Bing Moves Strongly into Mobile, Social Space

Microsoft may finally be getting the message that it’s going to take something special to make the Bing search engine stand out. Their latest strategy is designed to appeal to those who use their mobile devices as a lifeline for searching, socializing, and entertainment.

If you use an iPhone, you might or might not be aware that Bing offers a version of its search engine specifically for mobile devices, namely Bing for Mobile. And if you’re fond of Google, you may not see any particular reason to use it. But Microsoft just gave it a new ability that might make you change your mind: auto app discovery.

The way it works is fairly simple: do a normal web search with Bing for Mobile, and it returns mobile applications. You don’t need to know the name of the application, or even that an application exists that’s relevant to your query. A search for “Thor 3D,” for example, can turn up an app for IMDb Movies & TV; a search for “Hotels in Seattle” shows the TripAssist by Expedia app. Each of these included a link in the search results to download the app for free. Apps that cost mention the price in the download link.

Naturally, you can also use Bing for Mobile to find an app by using the app’s name or some other criteria. So “Download Fruit Ninja” would turn up that specific app, while “News Apps” would turn up applications from CNN and other news agencies.

Not only can Bing for Mobile help you find apps, it can launch some applications directly from the search results – if the app is already installed on your phone. As the company explains in a blog post, “If an App is not installed on your phone, when you click on the download link Bing takes you to download the app from the iTunes App Store. If the App is already installed and the developer has enabled the launch functionality, then it will launch automatically.” So far, more than 50 applications have that capability, including Yelp, Facebook, and IMDb.

Some of these apps take that automatic launch capability to the next level. For instance, if you’ve just searched for “Thor 3D” and have the IMDb app installed on your phone, clicking the download link on Bing’s search result for the app doesn’t just launch the app; it takes you directly to the app’s results for “Thor 3D.” That saves you some valuable clicks, which is a worthwhile consideration when so many mobile interfaces make data entry a pain.

In another blog entry, Microsoft announced a number of updates to Bing for Mobile that make it easier to use with social sites and the kinds of applications users find helpful to access on the go. “Today’s updates make it easier to share on Facebook, access news, see local listings and directions in one view, reference past searches and view trending topics,” the company explained.

The Share on Facebook feature, only available on iOS devices at the moment, lets you share searches you’ve done through Bing with your Facebook friends. So you could, for example, look up a restaurant on Bing, quickly post your find to Facebook, and ask your friends if their food is any good. Greg Sterling on Search Engine Land noted that more “cynical” users could utilize this feature to generate “likes” for a specific page.    

As for news access, users can go to the Bing for Mobile home page and use the “carousel” feature to quickly flip through headlines. Only US users can access this feature. Otherwise, little else has changed.

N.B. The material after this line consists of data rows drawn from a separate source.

(** A reader that follows the cursors: the pages of at most [limit] revocations, the
    next after the last identifier of a full one. *)
Fixpoint follow (n : nat) (domainID cursor : string) (limit : Z) (db : DB TrustTables) : list TrustRevocation :=
  match n with
  | O => []
  | S n =>
      match ListRevocations domainID cursor limit db with
      | (Ok page, db) =>
          page ++ match last page with
                  | Some r => if (length page =? Z.to_nat limit)%nat then follow n domainID (tr_ID r) limit db else []
                  | None => []
                  end
      | (Err _, _) => []
      end
  end.

Lemma ListRevocations_run domainID cursor limit db :
  domainID <> "" -> 0 < limit <= 200 -> db_faults db O = None -> NoDup (map tr_ID (tt_revocations (db_tables db))) ->
  ListRevocations domainID cursor limit db =
    (Ok (take (Z.to_nat limit) (List.filter (fun r => bool_decide (cursor = "") || string_ltb cursor (tr_ID r))
           (feed domainID (db_tables db)))),
     mkDB (db_tables db) (fun n => db_faults db (S n))).
Proof.
  intros Hdom Hlim Hf Hd. unfold ListRevocations, RequireDomain. rewrite (bool_decide_false (domainID = "")) by done.
  replace ((limit <=? 0) || (200 <? limit)) with false by lia.
  unfold mbind, Q_bind. cbn [check reject_if]. unfold statement. rewrite Hf. by rewrite feed_select.
Qed.

(** The pages from a position of the feed on. *)
Lemma follow_from n domainID cursor limit db done_ rest :
  domainID <> "" -> 0 < limit <= 200 -> (forall k, db_faults db k = None) ->
  NoDup (map tr_ID (tt_revocations (db_tables db))) -> feed domainID (db_tables db) = done_ ++ rest ->
  List.filter (fun r => bool_decide (cursor = "") || string_ltb cursor (tr_ID r)) (feed domainID (db_tables db)) = rest ->
  Forall (fun r => tr_ID r <> "") (feed domainID (db_tables db)) ->
  (length rest < n)%nat -> follow n domainID cursor limit db = rest.
Proof.
  intros Hdom Hlim. revert cursor db done_ rest. induction n as [|n IH]; intros cursor db done_ rest Hf Hd Hsplit Hrest Hne Hn; [lia|].
  cbn [follow]. rewrite ListRevocations_run, Hrest by done. set (k := Z.to_nat limit) in *.
  assert (0 < k)%nat as Hk by lia. destruct (last (take k rest)) as [r|] eqn:El.
  2: { apply last_None in El. destruct rest; [by rewrite take_nil|]. destruct k; [lia|done]. }
  destruct (Nat.eqb_spec (length (take k rest)) k) as [Hfull|Hshort].
  - apply last_Some in El as [l' El]. transitivity (take k rest ++ drop k rest); [|apply take_drop]. f_equal.
    apply (IH _ _ (done_ ++ take k rest)); cbn [db_tables db_faults]; [done|done|..].
    + rewrite <- app_assoc, take_drop. exact Hsplit.
    + assert (r ∈ feed domainID (db_tables db)) as Hr.
      { rewrite Hsplit, <- (take_drop k rest), El. rewrite !elem_of_app. right. left. right. left. }
      rewrite Forall_forall in Hne. pose proof (Hne r Hr) as Hr0.
      rewrite (filter_ext _ (fun x => string_ltb (tr_ID r) (tr_ID x))) by (intros x; by rewrite bool_decide_false).
      apply (filter_after _ (done_ ++ l')); [|apply order_rows_sorted, revocation_weak_order|by apply feed_ids].
      rewrite Hsplit, <- (take_drop k rest) at 1. by rewrite El, <- !app_assoc.
    + exact Hne.
    + rewrite length_take in Hfull. rewrite length_drop. lia.
  - rewrite length_take in Hshort. rewrite app_nil_r. apply take_ge. lia.
Qed.

(** The feed of revocations is complete: a reader that starts without a cursor and
    follows the last identifier of every full page sees every revocation of the
    domain exactly once, in the order of identifiers, provided none is added while
    it reads. *)
Theorem revocation_feed_complete n domainID limit db :
  domainID <> "" -> 0 < limit <= 200 -> trust_ok (db_tables db) -> (forall k, db_faults db k = None) ->
  Forall (fun r => tr_ID r <> "") (tt_revocations (db_tables db)) ->
  (length (tt_revocations (db_tables db)) < n)%nat ->
  follow n domainID "" limit db = feed domainID (db_tables db) /\
  Permutation (feed domainID (db_tables db))
    (select_where (fun r => bool_decide (tr_DomainID r = domainID)) (tt_revocations (db_tables db))).
Proof.
  intros Hdom Hlim (_ & _ & (Hd & _) & _) Hf Hne Hn. split; [|apply order_rows_perm].
  apply (follow_from n domainID "" limit db []); [done..| | |].
  - apply filter_all. intros r _. by rewrite bool_decide_true.
  - unfold feed. rewrite order_rows_perm. rewrite Forall_forall in *. intros r [_ Hr]%select_where_elem. by apply Hne.
  - unfold feed. rewrite order_rows_perm. unfold select_where. pose proof (List.filter_length_le
      (fun r => bool_decide (tr_DomainID r = domainID)) (tt_revocations (db_tables db))). lia.
Qed.

End facts.

(** ** Concrete tables *)

Import TruncatingServer.

Definition toy_trust_device (id device : string) : TrustDevice :=
  mkTrustDevice id "dom" device [] [] "tp" "submitted" 1 0 (at_second 0) (at_second 0).

Definition toy_trust : DB TrustTables :=
  run_trust_ops [OpSubmit (toy_trust_device "i1" "d1"); OpSubmit (toy_trust_device "i2" "d2");
                 OpRevokeTrustDevice "r1" "dom" "d1" "lost" (at_second 5);
                 OpRevokeTrustDevice "r2" "dom" "d2" "lost" (at_second 6)] (mkDB empty_trust no_faults).

Lemma toy_trust_ok : trust_ok (db_tables toy_trust).
Proof. apply run_trust_ops_ok. Qed.

(** The trust root's tables keep the constraints of their schema through any
    sequence of calls, failing or not. *)
Theorem trust_tables_typed {P : Postgres} ops faults :
  trust_ok (db_tables (run_trust_ops ops (mkDB empty_trust faults))).
Proof. apply run_trust_ops_ok. Qed.

Lemma revocation_final_witness :
  is_ok (AuthorizeDevice "dom" "d1" (at_second 20)
    (run_trust_ops [OpSubmit (toy_trust_device "i3" "d1")]
       (RevokeTrustDevice "r3" "dom" "d1" "again" (at_second 9) toy_trust).2)).1 = false.
Proof.
  destruct (AuthorizeDevice "dom" "d1" (at_second 20) _) as [[d'|e] db2] eqn:E; [|done]. exfalso.
  refine (proj2 (revocation_final "r3" "dom" "d1" "again" (at_second 9) toy_trust
    (RevokeTrustDevice "r3" "dom" "d1" "again" (at_second 9) toy_trust).2
    (with_status (toy_trust_device "i1" "d1") "revoked" 2 1 (at_second 5)) [OpSubmit (toy_trust_device "i3" "d1")]
    (at_second 20) _ eq_refl toy_trust_ok _) d' _).
  - vm_compute. left.
  - vm_compute. reflexivity.
  - by rewrite E.
Defined.

Lemma toy_trust_ids : Forall (fun r => tr_ID r <> "") (tt_revocations (db_tables toy_trust)).
Proof.
  assert (map tr_ID (tt_revocations (db_tables toy_trust)) = ["r1"; "r2"]) as H by (vm_compute; reflexivity).
  apply Forall_forall. intros r Hr. apply (list_elem_of_fmap_2 tr_ID) in Hr. change (tr_ID <$> ?l) with (map tr_ID l) in Hr.
  rewrite H in Hr. intros Hn. rewrite Hn in Hr. set_solver.
Qed.

Lemma revocation_feed_complete_witness :
  map tr_ID (follow 3 "dom" "" 1 toy_trust) = ["r1"; "r2"].
Proof.
  destruct (revocation_feed_complete 3 "dom" 1 toy_trust) as [-> _];
    [done|lia|apply toy_trust_ok|done|apply toy_trust_ids|vm_compute; lia|].
  vm_compute. reflexivity.
Defined.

So what’s new with maps and lists? This update is particularly useful if you want to be able to see both where you’re going and what businesses are in that area in addition to the one you’re trying to reach. The Maps/List Split View gives users both map-based directions and business listing in a single, split view, with the map at the top and the listings at the bottom. As you click on businesses in the list, the map dynamically updates to show you the one you’ve highlighted. This view works for driving, transit, and walking directions, though it is reportedly not yet available in the Bing iPhone app.            

The Search History/Trending Topics feature lets you quickly reference past searches that you’ve performed – very handy if you’re always forgetting where that cool indie book store or local yarn shop is located. Trending Topics, meanwhile, shows you which searches are currently most popular on Bing. Note that this feature is only available in the US. 

That doesn’t mean that non-US users are totally out in the cold. Bing for Mobile is now available in the UK, with “a redesigned homepage, enhanced local listings, autosuggest, image search, and driving and walking directions (and real-time transit in London),” according to Microsoft.

If you’d like to experience these updates yourself, you’ll need a device that supports HTML5 capable browsers. This include iPhone, Android and RIM devices, though ironically, not Windows Phone yet. It’s pretty clear from this set of updates that Microsoft is aiming Bing squarely at the mobile, searching-and-planning-and-socializing-on-the-go market. It’s a smart move; this market will only grow as social media and mobile device use become embedded in our culture, particularly among the younger set.

In short, Microsoft is trying to position itself outside its normal target audience – and is trying to prove itself useful and perhaps even hip to that group. This might not fit well with the company’s image; remember, its bread and butter still comes from its top position as an operating system and software supplier for businesses. The key factor, however, won’t be its reputation; it will be how well the new features work. After all, nobody has patience for a blue screen of death when they’re on the go.